Canada’s real GDP increased by 0.3% in May and was the fifth month-over-month increase in a row despite the dampening effects of higher interest rates.
May was a bit of an odd month with wildfires reducing oil and gas output, but the end of the public sector workers strike boosting public administration’s contribution.
The preliminary estimate for June, however, is for GDP to decrease by 0.2% on weakening wholesale trade and manufacturing output with the bounceback in the oil and gas sector from the May wildfires not enough to keep the economy in the black.
Putting it all together, annualized GDP growth in the second quarter is estimated* to have been around 1.0%.
This is lower than the Bank of Canada’s most recent forecast of 1.5% and, if the estimate holds, will reduce (but not eliminate) the pressure on the Bank to announce more interest rate hikes.

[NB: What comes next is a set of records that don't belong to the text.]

Lemma BitsetORInPlace_member a b z :
  words_ok a → words_ok b → 0 ≤ z < 2 ^ 32 →
  BitsetMember (BitsetORInPlace a b) z
  = BitsetMember a z || (BitsetMember b z && bool_decide (Z.to_nat (z / 64) < or_length a b)%nat).
Proof.
  intros (Ha & Ha0 & Hal) (Hb & Hb0 & Hbl) Hz. unfold BitsetORInPlace.
  set (a' := if (length a <? length b)%nat then _ else a).
  assert (Ha' : length a' = or_length a b ∧ BitsetMember a' z = BitsetMember a z).
  { unfold a', or_length. destruct (Nat.ltb_spec (length a) (length b)); [|done].
    rewrite growToInclude_spec, length_grow, member_grow by lia. split; [|done].
    replace (Z.of_nat (length b) * 8 / 64) with (Z.of_nat (length b / 8)); [lia|].
    rewrite Nat2Z.inj_div. change 64 with (8 * 8). by rewrite Z.div_mul_cancel_r. }
  destruct Ha' as [Hlen <-]. rewrite !member_testbit, lookup_or_words by done.
  destruct (a' !! Z.to_nat (z / 64)) as [x|] eqn:Ex; cbn.
  - rewrite bool_decide_true, andb_true_r by (rewrite <-Hlen; by eapply lookup_lt_Some).
    rewrite Z.lor_spec. f_equal. destruct (b !! Z.to_nat (z / 64)); [done|apply Z.testbit_0_l].
  - apply lookup_ge_None in Ex. rewrite bool_decide_false by (rewrite <-Hlen; lia).
    by rewrite andb_false_r.
Qed.

(** *** Counting *)

Definition members (bits : BITSET) (l : list Z) : list Z :=
  filter (λ i, BitsetMember bits i = true) l.

Lemma word_size_filter n w :
  word_size n w = Z.of_nat (length (filter (λ i, Z.testbit w i = true) (seqZ 0 (Z.of_nat n)))).
Proof.
  induction n as [|n IH]; [done|]. cbn [word_size]. rewrite IH.
  rewrite Nat2Z.inj_succ, <-Z.add_1_r, seqZ_app, filter_app, length_app by lia.
  rewrite Z.shiftl_mul_pow2, Z.mul_1_l by lia. cbn [seqZ]. change (seqZ (0 + Z.of_nat n) 1) with [0 + Z.of_nat n].
  rewrite Z.add_0_l, filter_cons. pose proof (land_pow2_testbit w (Z.of_nat n) ltac:(lia)) as Ht.
  destruct (Z.land w (2 ^ Z.of_nat n) =? 0); cbn [negb] in Ht.
  - rewrite decide_False by congruence. cbn. lia.
  - rewrite decide_True by done. cbn. lia.
Qed.

Lemma members_cons w bits :
  Z.of_nat (S (length bits)) < 2 ^ 26 →
  length (members (w :: bits) (seqZ 0 (64 * Z.of_nat (S (length bits)))))
  = (length (filter (λ i, Z.testbit w i = true) (seqZ 0 64))
     + length (members bits (seqZ 0 (64 * Z.of_nat (length bits)))))%nat.
Proof.
  intros Hl. replace (64 * Z.of_nat (S (length bits))) with (64 + 64 * Z.of_nat (length bits)) by lia.
  unfold members. rewrite seqZ_app, filter_app, length_app by lia. f_equal.
  - rewrite <-(list_fmap_id (seqZ 0 64)) at 1. apply length_filter_map.
    intros z (Hz1 & Hz2)%elem_of_seqZ. cbn [id]. rewrite member_testbit by lia.
    by rewrite Z.div_small, Z.mod_small by lia.
  - rewrite Z.add_comm, <-fmap_add_seqZ. apply length_filter_map.
    intros z (Hz1 & Hz2)%elem_of_seqZ. rewrite !member_testbit by lia.
    replace (64 + z) with (z + 1 * 64) by lia.
    rewrite Z.div_add, Z.mod_add by lia. pose proof (Z.div_pos z 64 ltac:(lia) ltac:(lia)).
    by replace (Z.to_nat (z / 64 + 1)) with (S (Z.to_nat (z / 64))) by lia.
Qed.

The Bank will still want to see weakness in other economic indicators such as employment, consumer spending and, of course, the inflation rate itself.
Notwithstanding the resiliency of consumers and the housing market, history suggests that higher borrowing costs will cause the economy to slow over the second half of the year and into 2024. Even assuming the landing is soft, it is hard to foresee any direction for Canada’s economic growth other than down.
*Please note that “owing to their preliminary nature, these estimates will be updated on September 1, 2023, with the release of the official GDP data for June and the second quarter.”
Answer to the previous trivia question: The minimum salary of a Canadian Football League player is $70,000 as of the 2023 season.
Today’s trivia question: How many public sector workers are represented by the Public Service Alliance of Canada?